Tempora is the codeword for a formerly-secret computer system that is used by the British Government Communications Headquarters (GCHQ). This system is used to buffer most Internet communications that are extracted from fibre-optic cables, so these can be processed and searched at a later time. It was tested from 2008 and became operational in late 2011.

Tempora uses intercepts on the fibre-optic cables that serve as the backbone of the Internet to gain access to large amounts of Internet users' personal data, without any individual suspicion or targeting. The intercepts are placed in the United Kingdom and on the UK military base at Ayios Nikolaos in the British Overseas Territory of Akrotiri and Dhekelia. The intercepts are placed with the knowledge of companies owning either the cables or landing stations.

The existence of Tempora was revealed by Edward Snowden, a former American intelligence contractor who leaked information about the programme to former Guardian journalist Glenn Greenwald in May 2013 as part of his revelations of government-sponsored mass surveillance programmes. Documents Snowden acquired showed that data collected by the Tempora programme is shared with the National Security Agency of the United States.

==Operation==
According to Edward Snowden, Tempora has two principal components called "Mastering the Internet" (MTI) and "Global Telecoms Exploitation" (GTE). He claimed that each is intended to collate online and telephone traffic. This contradicts two original documents, which say that Tempora is only for Internet traffic, just like the XKeyscore system of the NSA, components of which are incorporated in Tempora.
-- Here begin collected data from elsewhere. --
(** What a sort that returns has done: the rows are rearranged into the
    order of the keys, under the same columns. *)
Lemma sort_values_returns {np : Numpy} (d s : DataFrame) (by_ : list string)
    (asc : ascending_arg) :
  sort_values d by_ asc = Returns s ->
  exists ks,
    sort_keys d by_ asc = Returns ks
    /\ columns s = columns d
    /\ Permutation (rows d) (rows s)
    /\ ordered ks (rows s).
Proof.
  unfold sort_values.
  destruct (sort_keys d by_ asc) as [ks | e]; [ | discriminate]. cbn [obind].
  destruct ks as [ | k [ | k' ks]].
  - intros H. injection H as <-. exists []. repeat split.
    + apply Permutation_refl.
    + apply ordered_no_key.
  - destruct (mixed _); [discriminate | ].
    intros H. injection H as <-. exists [k]. repeat split.
    + apply unstable_sort_permutation.
    + apply unstable_sort_ordered.
  - intros H. injection H as <-. exists (k :: k' :: ks). repeat split.
    + apply stable_sort_permutation.
    + apply stable_sort_ordered.
Qed.

(** *** One more column in front *)







Lemma column_at_shift (j i : nat) (l : list Row) :
  column_at (S j) (relabel_from i (map label_to_cell l)) = column_at j l.
Proof.
  unfold column_at. revert i.
  induction l as [ | r l IH]; intros i; cbn; [reflexivity | ].
  rewrite IH. reflexivity.
Qed.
It is alleged that GCHQ produces larger amounts of metadata than NSA. By May 2012, 300 GCHQ analysts and 250 NSA analysts had been assigned to sort data.

The Guardian claims that no distinction is made in the gathering of data between public citizens and targeted suspects. Tempora is said to include recordings of telephone calls, the content of email messages, Facebook entries and the personal Internet history of users. Snowden said of Tempora that "It's not just a U.S. problem. The U.K. has a huge dog in this fight...They [GCHQ] are worse than the U.S."
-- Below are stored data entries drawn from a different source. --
Lemma char_isalnum_not_space (c : ascii) :
  Py.char_isalnum c = true -> Py.char_isspace c = false.
Proof. destruct c as [[] [] [] [] [] [] [] []]; cbv; congruence. Qed.

Lemma lower_idempotent (s : string) : Py.lower (Py.lower s) = Py.lower s.
Proof.
  induction s as [|c s IH]; [reflexivity|].
  cbn [Py.lower]. now rewrite char_lower_idempotent, IH.
Qed.

Lemma chars_of_lower (s : string) :
  list_ascii_of_string (Py.lower s) = map Py.char_lower (list_ascii_of_string s).
Proof.
  induction s as [|c s IH]; [reflexivity|].
  cbn [Py.lower list_ascii_of_string map]. now rewrite IH.
Qed.

Lemma lower_of_chars (cs : list ascii) :
  Py.lower (string_of_list_ascii cs) = string_of_list_ascii (map Py.char_lower cs).
Proof.
  induction cs as [|c cs IH]; [reflexivity|].
  cbn [string_of_list_ascii Py.lower map]. now rewrite IH.
Qed.

Lemma lstrip_nil_iff (cs : list ascii) : Py.lstrip_chars cs = [] <-> blank cs.
Proof.
  unfold blank. induction cs as [|c cs IH]; cbn [Py.lstrip_chars].
  - split; [constructor | reflexivity].
  - destruct (Py.char_isspace c) eqn:E.
    + rewrite IH. split; [now constructor | now inversion 1].
    + split; [discriminate | inversion 1; congruence].
Qed.

Lemma lstrip_blank_app (ws cs : list ascii) :
  blank ws -> Py.lstrip_chars (ws ++ cs) = Py.lstrip_chars cs.
Proof.
  induction 1 as [|w ws Hw _ IH]; [reflexivity|].
  cbn [app Py.lstrip_chars]. now rewrite Hw.
Qed.

(** [lstrip_chars] removes a blank prefix and stops at a character that
    is not white space. *)
Lemma lstrip_split (cs : list ascii) :
  exists ws, blank ws /\ cs = ws ++ Py.lstrip_chars cs
             /\ match Py.lstrip_chars cs with
                | [] => True
                | c :: _ => Py.char_isspace c = false
                end.
Proof.
  induction cs as [|c cs (ws & Hws & Heq & Hhd)].
  - exists []. repeat split. constructor.
  - cbn [Py.lstrip_chars]. destruct (Py.char_isspace c) eqn:E.
    + exists (c :: ws). repeat split; [now constructor | | exact Hhd].
      cbn [app]. now rewrite <- Heq.
    + exists []. repeat split; [constructor | exact E].
Qed.

Lemma blank_rev (cs : list ascii) : blank cs -> blank (rev cs).
Proof. unfold blank. rewrite !List.Forall_forall. intros H c Hc. apply H. now apply in_rev. Qed.

(** The characters of [s.strip()]: a blank prefix and a blank suffix are
    removed from the characters of [s]; what remains does not start or
    end with white space. *)
Lemma strip_split (s : string) :
  exists pre post,
    blank pre /\ blank post
    /\ list_ascii_of_string s = pre ++ list_ascii_of_string (Py.strip s) ++ post.
Proof.
  unfold Py.strip. rewrite list_ascii_of_string_of_list_ascii.
  destruct (lstrip_split (list_ascii_of_string s)) as (pre & Hpre & Heq & _).
  destruct (lstrip_split (rev (Py.lstrip_chars (list_ascii_of_string s))))
    as (post & Hpost & Heq2 & _).
  exists pre, (rev post). repeat split; [exact Hpre | now apply blank_rev|].
  rewrite <- rev_app_distr, <- Heq2, rev_involutive. exact Heq.
Qed.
Claims exist that Tempora was possible only by way of secret agreements with commercial companies, described in Snowden's leaked documents as "intercept partners". Some companies are alleged to have been paid for their co-operation. Snowden also alleged that GCHQ staff were urged to disguise the origin of material in their reports for fear that the role of the companies as intercept partners would cause "high-level political fallout". The companies are forbidden to reveal the existence of warrants compelling them to allow GCHQ access to the cables. If the companies fail to comply they can be compelled to do so.

Lawyers for GCHQ said it would be impossible to list the total number of people targeted by Tempora because "this would be an infinite list which we couldn't manage".
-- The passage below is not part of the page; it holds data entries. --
(** C10.  A falsy seed, 0 included, is sent as -1; a truthy seed is
    sent as it is; so the payload never carries the seed 0. *)
Theorem zero_seed_becomes_sentinel
        (src : Source) (w : World) (recordId : value)
        (url : string) (payload : list (string * value))
        (record seedField : value) :
  In (Submit url payload) (trace (generate_animation src w recordId)) ->
  find_result w = Ok record ->
  field record "seed" = Ok seedField ->
  (truthy seedField = false -> assoc "seed" payload = Some (VNum (-1))) /\
  (seedField = VNum 0 \/ seedField = VUndefined ->
   assoc "seed" payload = Some (VNum (-1))) /\
  (truthy seedField = true -> assoc "seed" payload = Some seedField) /\
  (forall n, seedField = VNum n -> n <> 0%Z ->
             assoc "seed" payload = Some (VNum n)) /\
  assoc "seed" payload <> Some (VNum 0).
Proof.
  intros Hin F P.
  destruct (run_submitted _ _ _ _ _ Hin)
    as (record' & i & _ & F' & R & _ & Es & _).
  assert (record' = record) as -> by congruence.
  apply Reads_inv in R. destruct R as (_ & _ & _ & _ & _ & Rs).
  unfold field_or in Rs. rewrite P in Rs. injection Rs as Rs.
  injection Es as _ ->.
  assert (E : assoc "seed"
                (submitPayload (in_image i) (in_video i) (in_mode i)
                               (in_resolution i) (in_seed i) (in_prompt i))
              = Some (or_else seedField (VNum (-1)))).
  { rewrite Rs. unfold submitPayload. destruct (truthy (in_prompt i)); reflexivity. }
  rewrite E. unfold or_else. repeat split.
  - now intros ->.
  - intros [-> | ->]; reflexivity.
  - now intros ->.
  - intros n -> Hn. simpl. destruct (Z.eqb_spec n 0); [contradiction | reflexivity].
  - destruct (truthy seedField) eqn:T; [| discriminate].
    intros H. injection H as ->. discriminate.
Qed.

Lemma missing_input_not_valid (src : Source) (record : value) (i : Inputs) :
  first_url record "input_image" = Ok VUndefined \/
  first_url record "input_video" = Ok VUndefined ->
  Reads src record i -> Valid i -> False.
Proof.
  intros H R [Vi Vv]. apply Reads_inv in R. destruct R as (Ri & Rv & _).
  destruct H as [H | H].
  - rewrite H in Ri. injection Ri as Ri. rewrite <- Ri in Vi. discriminate.
  - rewrite H in Rv. injection Rv as Rv. rewrite <- Rv in Vv. discriminate.
Qed.

(** C4.  When the first attachment URL of [input_image] or of
    [input_video] is absent, nothing is submitted and the run ends by
    writing [status = 'Failed']. *)
Theorem missing_input_fails
        (src : Source) (w : World) (recordId record : value) :
  let run := trace (generate_animation src w recordId) in
  truthy recordId = true ->
  find_result w = Ok record ->
  first_url record "input_image" = Ok VUndefined \/
  first_url record "input_video" = Ok VUndefined ->
  (forall url payload, ~ In (Submit url payload) run) /\
  exists e, result (background src w recordId) = Throw e /\
            ends_Failed src w recordId e run.
Proof.
  intros run T F H. split.
  - intros url payload Hin.
    destruct (run_submitted _ _ _ _ _ Hin) as (record' & i & _ & F' & R & V & _).
    assert (record' = record) as -> by congruence.
    exact (missing_input_not_valid _ _ _ H R V).
  - destruct (run_inv src w recordId) as [[T' _] | (_ & tb & rb & Erb & P & _)];
      [congruence |].
    destruct P as [e N | record' i e F' R V U | record' i e F' R V U S
                   | record' i jobId e F' R V U A J
                   | record' i jobId tl rl F' R V U A J L].
    1: exists e; split; [exact Erb | now apply run_ends_Failed].
    all: exfalso; assert (record' = record) as -> by congruence;
      exact (missing_input_not_valid _ _ _ H R V).
Qed.

(** ** Writes to the record *)

(** C6, as amended.  A rejected progress write of attempt [k] aborts
    the run: the [try] block raises the store's error, the check of
    attempt [k] is never made, nor any later one (the run made the
    [k - 1] checks of the earlier attempts), and the run ends by
    writing [status = 'Failed'] with that error. *)
Theorem rejected_progress_write_aborts
        (src : Source) (w : World) (recordId : value)
        (k : nat) (fields : list (string * value)) (acc : bool) (e : exn) :
  let run := trace (generate_animation src w recordId) in
  In (Update (AtProgress k) (table src) recordId fields acc) run ->
  update_result w (AtProgress k) = Throw e ->
  result (background src w recordId) = Throw e /\
  ends_Failed src w recordId e run /\
  polls run = k - 1 /\
  (forall j url, In (Poll j url) run -> j < k).
Proof.
  intros run Hin U.
  destruct (run_polled _ _ _ _ Hin eq_refl) as (i & jobId & tl & rl & Pl & Htl).
  pose proof Pl as (T & _ & _ & L & R & _).
  destruct (Loop_progress_rejected _ _ _ _ _ _ _ _ _ _ _ _ _ _ _ L Htl U)
    as (-> & Hp & Hlt).
  split; [exact R |]. split; [now apply run_ends_Failed |]. split.
  - unfold run. now rewrite (Polled_polls _ _ _ _ _ _ _ Pl).
  - intros j url Hj. apply (Hlt j url).
    now apply (Polled_loop_In _ _ _ _ _ _ _ _ Pl).
Qed.

(** C8.  A run writes [output_video] at most once, in the write that
    follows a completed check with a usable output; every other write
    touches only [status], [error_log] and [job_id]. *)
Theorem output_video_written_once_on_success
        (src : Source) (w : World) (recordId : value) :
  let run := trace (generate_animation src w recordId) in
  video_writes run <= 1 /\
  (forall site tb rid fields acc,
      In (Update site tb rid fields acc) run ->
      match site with
      | AtCompleted k =>
          exists videoUrl,
            Succeeds w k videoUrl /\
            assoc "output_video" fields = Some (output_video_of src videoUrl) /\
            assoc "status" fields = Some (VStr "Completed")
      | _ =>
          only_keys ["status"; "error_log"; "job_id"] fields = true /\
          has_key "output_video" fields = false
      end).
Proof.
  intros run.
  destruct (run_inv src w recordId) as [[T E] | (T & tb & rb & Erb & P & E)];
    unfold run; rewrite E.
  { split; [unfold video_writes; simpl; lia |].
    intros site tb rid fields acc [H | []]. discriminate. }
  assert (Tail : forall site tb' rid fields acc r,
             In (Update site tb' rid fields acc) (failure_tail src w recordId r) ->
             site = AtFailed /\
             only_keys ["status"; "error_log"; "job_id"] fields = true /\
             has_key "output_video" fields = false).
  { intros site tb' rid fields acc r H. apply failure_tail_In in H.
    destruct H as (e & _ & H). injection H as -> -> -> -> ->. auto. }
  assert (TailW : forall r, video_writes (failure_tail src w recordId r) = 0).
  { intros [x | e]; reflexivity. }
  destruct P as [e N | record i e F R V U | record i e F R V U S
                 | record i jobId e F R V U A J
                 | record i jobId tl rl F R V U A J L].
  1-4: split;
    [ unfold video_writes; simpl; lia
    | intros site tb rid fields acc Hin; simpl in Hin;
      repeat (destruct Hin as [Hin | Hin];
              [try discriminate; injection Hin as <- <- <- <- <-; auto |]);
      destruct Hin ].
  split.
  - pose proof (Loop_video_writes _ _ _ _ _ _ _ _ _ L) as B.
    pose proof (TailW (finish rl)) as Z.
    unfold video_writes in *. unfold Acknowledge, Fetch, Start, Submission, Persist.
    simpl. rewrite filter_app, length_app. lia.
  - intros site tb rid fields acc Hin.
    destruct Hin as [Hin | Hin]; [discriminate |].
    apply in_app_or in Hin. destruct Hin as [Hin | Hin].
    2:{ destruct (Tail _ _ _ _ _ _ Hin) as (-> & K); exact K. }
    apply in_app_or in Hin. destruct Hin as [Hin | Hin].
    + simpl in Hin.
      repeat (destruct Hin as [Hin | Hin];
              [try discriminate; injection Hin as <- <- <- <- <-; auto |]).
      destruct Hin.
    + destruct (Loop_In _ _ _ _ _ _ _ _ _ _ L Hin) as (k & _ & Rq).
      apply LoopRequest_update in Rq.
      destruct Rq as (_ & _ & _ & [[-> ->] | (u & Sc & -> & ->)]).
      * auto.
      * exists u. auto.
Qed.

(** ** The properties on the sample worlds *)

Lemma completed_output_is_stored_witness :
  In (Poll 1 Samples.poll_url)
     (trace (generate_animation server_js Samples.completes Samples.rec_id)) /\
  output_stored server_js Samples.completes Samples.rec_id 1 Samples.poll_url
                (VStr "http://out/video.mp4").
Proof.
  assert (Hin : In (Poll 1 Samples.poll_url)
                   (trace (generate_animation server_js Samples.completes
                                              Samples.rec_id))).
  { vm_compute. find_in. }
  split; [exact Hin |].
  apply (completed_output_is_stored
           server_js Samples.completes Samples.rec_id 1 Samples.poll_url
           (Samples.completed_with [VStr "http://out/video.mp4"])
           (VObj [("status", VStr "completed");
                  ("outputs", VArr [VStr "http://out/video.mp4"])])
           (VStr "http://out/video.mp4") []);
    [exact Hin | reflexivity ..].
Defined.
GCHQ set up a three-year trial at GCHQ Bude in Cornwall. GCHQ had probes attached to more than 201 Internet links by mid-2011; each probe carried 10 gigabits of data a second. NSA analysts were brought into the trials, and Tempora was launched in 2011, with data shared with the NSA. Ongoing technical work is expanding GCHQ's capacity to collect data from new super cables that carry data at 100 gigabits a second. The data is preserved for three days while metadata is kept for thirty days.

Tempora comprises different components, like the actual access points to fibre-optic cables, a sanitisation programme codenamed POKERFACE, the XKEYSCORE system developed by NSA, and a Massive Volume Reduction (MVR) capability.

In May 2012, GCHQ had Tempora systems installed at the following locations:
- 16 for 10 gigabit/second cables at the CPC processing centre
- 7 for 10 gigabit/second cables at the OPC processing centre
- 23 for 10 gigabit/second cables at the RPC1 processing centre

==Reactions==

UK defence officials issued a confidential DA-Notice to the BBC and other media asking the media to refrain from running further stories related to surveillance leaks including US PRISM programme and the British involvement therein.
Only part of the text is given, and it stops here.